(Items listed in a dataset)
============================================================

(** * Bottle positioning and single-bottle pour (bottle.cpp)

    A shallow embedding of [Bottle::init], [Bottle::turn_to], its derived
    operations and [Bottle::pour], together with the properties the design
    document states about them and further properties read off the code.

    Conventions of the embedding.

    - The C++ [int] is modelled by [Z] with exact arithmetic.  Signed overflow
      is undefined behaviour in C++; inside [turn_to] the loop counter only
      moves from the current position toward a target that was checked to lie
      in [SERVO_MIN, SERVO_MAX], so no overflow can happen there (see
      [turn_loop_writes_between]).  Integer division is the truncating one
      ([Z.quot]).  Where an [int] is passed for an [unsigned long] parameter
      (the argument of [delay]) the conversion is written out.
    - Everything the firmware does to the outside is recorded, newest first,
      in the [trace] of the [World]: actuator commands, delays, protocol
      messages, and every query of the scale, the abort flag and the blocking
      helpers together with the answer that came back.
    - The answers of the outside come from an [Env]: each external function is
      an arbitrary function of the history so far.
    - The [DEBUG_*] macros of utils.h print diagnostic lines on the serial
      line ([DEBUG] is defined there).  The design document places debug
      output out of scope; these lines are not part of the history recorded
      here, which holds the protocol messages ([MSG], [ERROR]) only.  The
      reading of [millis()] in [turn_to], whose value is never used, is left
      out as well.
    - Loops that need not terminate ([while(1)] in [pour]) take a fuel
      argument; running out of it is the distinct outcome [OutOfFuel].  The
      [for] loop of [turn_to] is given exactly the number of iterations it
      needs and is proved never to run out.
    - [Bottle::init] works on the whole array of bottles before anything
      else runs; what it does to the servos is recorded in a [Rack], one
      entry per bottle, apart from the [World] of the single bottle the
      other operations work on. *)

From Stdlib Require Import ZArith List Bool Lia.
Import ListNotations.
Open Scope Z_scope.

============================================================

WHAT THE TASK REQUIRES - Go through the records above and set each one down exactly, please.

EXERCISE OUTPUT -
(** * Bottle positioning and single-bottle pour (bottle.cpp)

    A shallow embedding of [Bottle::init], [Bottle::turn_to], its derived
    operations and [Bottle::pour], together with the properties the design
    document states about them and further properties read off the code.

    Conventions of the embedding.

    - The C++ [int] is modelled by [Z] with exact arithmetic.  Signed overflow
      is undefined behaviour in C++; inside [turn_to] the loop counter only
      moves from the current position toward a target that was checked to lie
      in [SERVO_MIN, SERVO_MAX], so no overflow can happen there (see
      [turn_loop_writes_between]).  Integer division is the truncating one
      ([Z.quot]).  Where an [int] is passed for an [unsigned long] parameter
      (the argument of [delay]) the conversion is written out.
    - Everything the firmware does to the outside is recorded, newest first,
      in the [trace] of the [World]: actuator commands, delays, protocol
      messages, and every query of the scale, the abort flag and the blocking
      helpers together with the answer that came back.
    - The answers of the outside come from an [Env]: each external function is
      an arbitrary function of the history so far.
    - The [DEBUG_*] macros of utils.h print diagnostic lines on the serial
      line ([DEBUG] is defined there).  The design document places debug
      output out of scope; these lines are not part of the history recorded
      here, which holds the protocol messages ([MSG], [ERROR]) only.  The
      reading of [millis()] in [turn_to], whose value is never used, is left
      out as well.
    - Loops that need not terminate ([while(1)] in [pour]) take a fuel
      argument; running out of it is the distinct outcome [OutOfFuel].  The
      [for] loop of [turn_to] is given exactly the number of iterations it
      needs and is proved never to run out.
    - [Bottle::init] works on the whole array of bottles before anything
      else runs; what it does to the servos is recorded in a [Rack], one
      entry per bottle, apart from the [World] of the single bottle the
      other operations work on. *)

From Stdlib Require Import ZArith List Bool Lia.
Import ListNotations.
Open Scope Z_scope.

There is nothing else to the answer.